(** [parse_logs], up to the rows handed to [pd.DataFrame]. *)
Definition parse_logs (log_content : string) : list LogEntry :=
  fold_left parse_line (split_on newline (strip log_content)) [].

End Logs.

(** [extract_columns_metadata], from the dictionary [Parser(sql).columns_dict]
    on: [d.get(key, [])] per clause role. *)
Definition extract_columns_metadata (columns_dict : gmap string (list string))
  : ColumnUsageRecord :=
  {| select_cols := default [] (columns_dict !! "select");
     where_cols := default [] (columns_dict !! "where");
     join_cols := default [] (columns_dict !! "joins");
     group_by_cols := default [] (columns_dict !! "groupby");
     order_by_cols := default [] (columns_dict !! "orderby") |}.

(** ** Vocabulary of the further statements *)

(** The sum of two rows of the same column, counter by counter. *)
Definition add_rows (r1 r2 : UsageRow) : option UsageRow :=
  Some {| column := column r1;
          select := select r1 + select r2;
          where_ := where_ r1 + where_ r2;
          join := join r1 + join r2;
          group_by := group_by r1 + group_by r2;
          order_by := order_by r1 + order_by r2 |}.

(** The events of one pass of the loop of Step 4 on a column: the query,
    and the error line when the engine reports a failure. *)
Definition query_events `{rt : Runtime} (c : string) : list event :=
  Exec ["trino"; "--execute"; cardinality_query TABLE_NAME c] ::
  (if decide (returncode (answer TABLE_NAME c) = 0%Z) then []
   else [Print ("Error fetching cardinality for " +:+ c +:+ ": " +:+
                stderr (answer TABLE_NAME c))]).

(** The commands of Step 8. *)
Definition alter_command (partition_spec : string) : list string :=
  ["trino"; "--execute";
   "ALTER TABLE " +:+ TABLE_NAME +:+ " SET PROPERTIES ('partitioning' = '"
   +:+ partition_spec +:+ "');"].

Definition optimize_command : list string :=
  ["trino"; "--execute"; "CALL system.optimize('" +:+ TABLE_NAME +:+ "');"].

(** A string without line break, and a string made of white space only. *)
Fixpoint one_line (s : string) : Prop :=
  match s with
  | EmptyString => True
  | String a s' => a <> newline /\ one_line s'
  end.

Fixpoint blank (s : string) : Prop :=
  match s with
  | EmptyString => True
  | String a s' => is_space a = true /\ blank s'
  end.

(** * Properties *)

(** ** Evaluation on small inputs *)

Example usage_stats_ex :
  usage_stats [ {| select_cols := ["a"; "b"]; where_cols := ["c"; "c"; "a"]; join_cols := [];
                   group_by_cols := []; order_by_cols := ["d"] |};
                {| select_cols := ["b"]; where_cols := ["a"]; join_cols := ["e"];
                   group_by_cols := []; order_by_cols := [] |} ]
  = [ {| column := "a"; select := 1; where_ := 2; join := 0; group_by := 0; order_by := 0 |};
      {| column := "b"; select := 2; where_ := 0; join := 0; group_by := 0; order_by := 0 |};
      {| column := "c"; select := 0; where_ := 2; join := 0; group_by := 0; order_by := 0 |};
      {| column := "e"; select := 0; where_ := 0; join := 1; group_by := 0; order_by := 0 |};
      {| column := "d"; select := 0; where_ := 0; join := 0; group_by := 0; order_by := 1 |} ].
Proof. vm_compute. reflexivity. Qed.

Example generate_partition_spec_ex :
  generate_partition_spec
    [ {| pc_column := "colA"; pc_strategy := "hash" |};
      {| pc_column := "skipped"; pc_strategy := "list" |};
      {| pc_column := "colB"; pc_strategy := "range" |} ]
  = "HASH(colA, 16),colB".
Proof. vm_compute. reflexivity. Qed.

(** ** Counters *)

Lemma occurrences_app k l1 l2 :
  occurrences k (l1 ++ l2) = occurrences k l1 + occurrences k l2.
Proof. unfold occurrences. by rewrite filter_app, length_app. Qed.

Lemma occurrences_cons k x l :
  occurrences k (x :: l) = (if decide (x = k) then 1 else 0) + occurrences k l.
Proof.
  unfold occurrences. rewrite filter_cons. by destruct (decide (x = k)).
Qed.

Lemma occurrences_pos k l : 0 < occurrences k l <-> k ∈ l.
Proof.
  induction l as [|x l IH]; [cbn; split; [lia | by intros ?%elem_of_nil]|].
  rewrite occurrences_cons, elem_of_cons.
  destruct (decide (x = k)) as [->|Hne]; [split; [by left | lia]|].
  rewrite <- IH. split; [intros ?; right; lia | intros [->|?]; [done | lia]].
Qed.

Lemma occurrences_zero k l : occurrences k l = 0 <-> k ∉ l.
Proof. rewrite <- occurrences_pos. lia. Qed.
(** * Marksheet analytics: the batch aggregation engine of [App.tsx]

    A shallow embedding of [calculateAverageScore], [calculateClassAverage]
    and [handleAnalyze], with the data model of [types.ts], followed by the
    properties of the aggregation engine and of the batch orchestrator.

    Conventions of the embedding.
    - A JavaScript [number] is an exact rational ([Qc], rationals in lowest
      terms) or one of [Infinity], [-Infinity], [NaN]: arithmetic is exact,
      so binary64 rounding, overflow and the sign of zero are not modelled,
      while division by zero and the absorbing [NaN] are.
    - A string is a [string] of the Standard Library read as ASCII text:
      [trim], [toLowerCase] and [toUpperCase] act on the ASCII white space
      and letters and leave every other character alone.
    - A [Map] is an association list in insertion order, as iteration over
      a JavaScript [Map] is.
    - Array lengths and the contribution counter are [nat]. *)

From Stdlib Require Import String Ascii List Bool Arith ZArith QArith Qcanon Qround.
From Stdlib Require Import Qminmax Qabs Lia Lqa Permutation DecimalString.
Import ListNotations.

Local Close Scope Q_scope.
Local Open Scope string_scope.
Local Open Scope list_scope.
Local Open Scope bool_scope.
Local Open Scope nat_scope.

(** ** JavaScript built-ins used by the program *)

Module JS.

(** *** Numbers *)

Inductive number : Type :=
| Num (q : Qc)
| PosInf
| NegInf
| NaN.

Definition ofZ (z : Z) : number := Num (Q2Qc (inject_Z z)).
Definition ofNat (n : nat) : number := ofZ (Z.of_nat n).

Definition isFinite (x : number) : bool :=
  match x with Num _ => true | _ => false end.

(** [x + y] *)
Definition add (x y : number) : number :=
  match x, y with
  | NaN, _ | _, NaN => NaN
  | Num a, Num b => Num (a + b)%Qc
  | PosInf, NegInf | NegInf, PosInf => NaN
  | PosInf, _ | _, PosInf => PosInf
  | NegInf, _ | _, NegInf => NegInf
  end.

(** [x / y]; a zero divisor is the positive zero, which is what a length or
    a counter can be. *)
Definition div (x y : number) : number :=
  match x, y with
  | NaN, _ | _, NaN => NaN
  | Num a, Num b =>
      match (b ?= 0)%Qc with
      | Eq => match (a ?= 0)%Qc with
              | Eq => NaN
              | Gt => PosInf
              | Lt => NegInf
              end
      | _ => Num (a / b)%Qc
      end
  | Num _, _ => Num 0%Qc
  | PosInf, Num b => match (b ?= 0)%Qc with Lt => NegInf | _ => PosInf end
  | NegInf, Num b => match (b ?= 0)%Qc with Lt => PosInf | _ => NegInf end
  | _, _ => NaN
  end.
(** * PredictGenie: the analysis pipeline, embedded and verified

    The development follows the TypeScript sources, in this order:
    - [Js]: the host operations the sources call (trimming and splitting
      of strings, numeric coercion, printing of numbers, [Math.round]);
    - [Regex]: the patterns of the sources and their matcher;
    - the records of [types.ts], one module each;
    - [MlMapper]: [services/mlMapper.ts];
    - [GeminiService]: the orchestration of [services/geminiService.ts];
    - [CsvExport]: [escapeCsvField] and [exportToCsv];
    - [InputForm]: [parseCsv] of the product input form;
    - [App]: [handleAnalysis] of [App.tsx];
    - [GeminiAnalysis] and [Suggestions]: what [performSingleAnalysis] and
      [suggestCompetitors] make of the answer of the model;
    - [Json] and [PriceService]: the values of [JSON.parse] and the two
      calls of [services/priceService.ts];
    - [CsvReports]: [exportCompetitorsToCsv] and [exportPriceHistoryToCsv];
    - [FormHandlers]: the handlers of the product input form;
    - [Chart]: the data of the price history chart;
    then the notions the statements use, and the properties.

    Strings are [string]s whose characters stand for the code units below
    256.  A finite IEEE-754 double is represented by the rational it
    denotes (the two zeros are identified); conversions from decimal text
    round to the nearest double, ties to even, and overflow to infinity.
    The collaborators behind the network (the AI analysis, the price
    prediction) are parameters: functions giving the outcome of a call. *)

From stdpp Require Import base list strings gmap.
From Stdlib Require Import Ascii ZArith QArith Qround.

_ABOUT THIS EXERCISE:_
Of the entries listed above, reproduce only the lines starting at the line containing "Definition ofNat (n" and ending at the line containing "- [FormHandlers]: the". Include both, exactly as they stand.

_WRITTEN SOLUTION:_
Definition ofNat (n : nat) : number := ofZ (Z.of_nat n).

Definition isFinite (x : number) : bool :=
  match x with Num _ => true | _ => false end.

(** [x + y] *)
Definition add (x y : number) : number :=
  match x, y with
  | NaN, _ | _, NaN => NaN
  | Num a, Num b => Num (a + b)%Qc
  | PosInf, NegInf | NegInf, PosInf => NaN
  | PosInf, _ | _, PosInf => PosInf
  | NegInf, _ | _, NegInf => NegInf
  end.

(** [x / y]; a zero divisor is the positive zero, which is what a length or
    a counter can be. *)
Definition div (x y : number) : number :=
  match x, y with
  | NaN, _ | _, NaN => NaN
  | Num a, Num b =>
      match (b ?= 0)%Qc with
      | Eq => match (a ?= 0)%Qc with
              | Eq => NaN
              | Gt => PosInf
              | Lt => NegInf
              end
      | _ => Num (a / b)%Qc
      end
  | Num _, _ => Num 0%Qc
  | PosInf, Num b => match (b ?= 0)%Qc with Lt => NegInf | _ => PosInf end
  | NegInf, Num b => match (b ?= 0)%Qc with Lt => PosInf | _ => NegInf end
  | _, _ => NaN
  end.
(** * PredictGenie: the analysis pipeline, embedded and verified

    The development follows the TypeScript sources, in this order:
    - [Js]: the host operations the sources call (trimming and splitting
      of strings, numeric coercion, printing of numbers, [Math.round]);
    - [Regex]: the patterns of the sources and their matcher;
    - the records of [types.ts], one module each;
    - [MlMapper]: [services/mlMapper.ts];
    - [GeminiService]: the orchestration of [services/geminiService.ts];
    - [CsvExport]: [escapeCsvField] and [exportToCsv];
    - [InputForm]: [parseCsv] of the product input form;
    - [App]: [handleAnalysis] of [App.tsx];
    - [GeminiAnalysis] and [Suggestions]: what [performSingleAnalysis] and
      [suggestCompetitors] make of the answer of the model;
    - [Json] and [PriceService]: the values of [JSON.parse] and the two
      calls of [services/priceService.ts];
    - [CsvReports]: [exportCompetitorsToCsv] and [exportPriceHistoryToCsv];
    - [FormHandlers]: the handlers of the product input form;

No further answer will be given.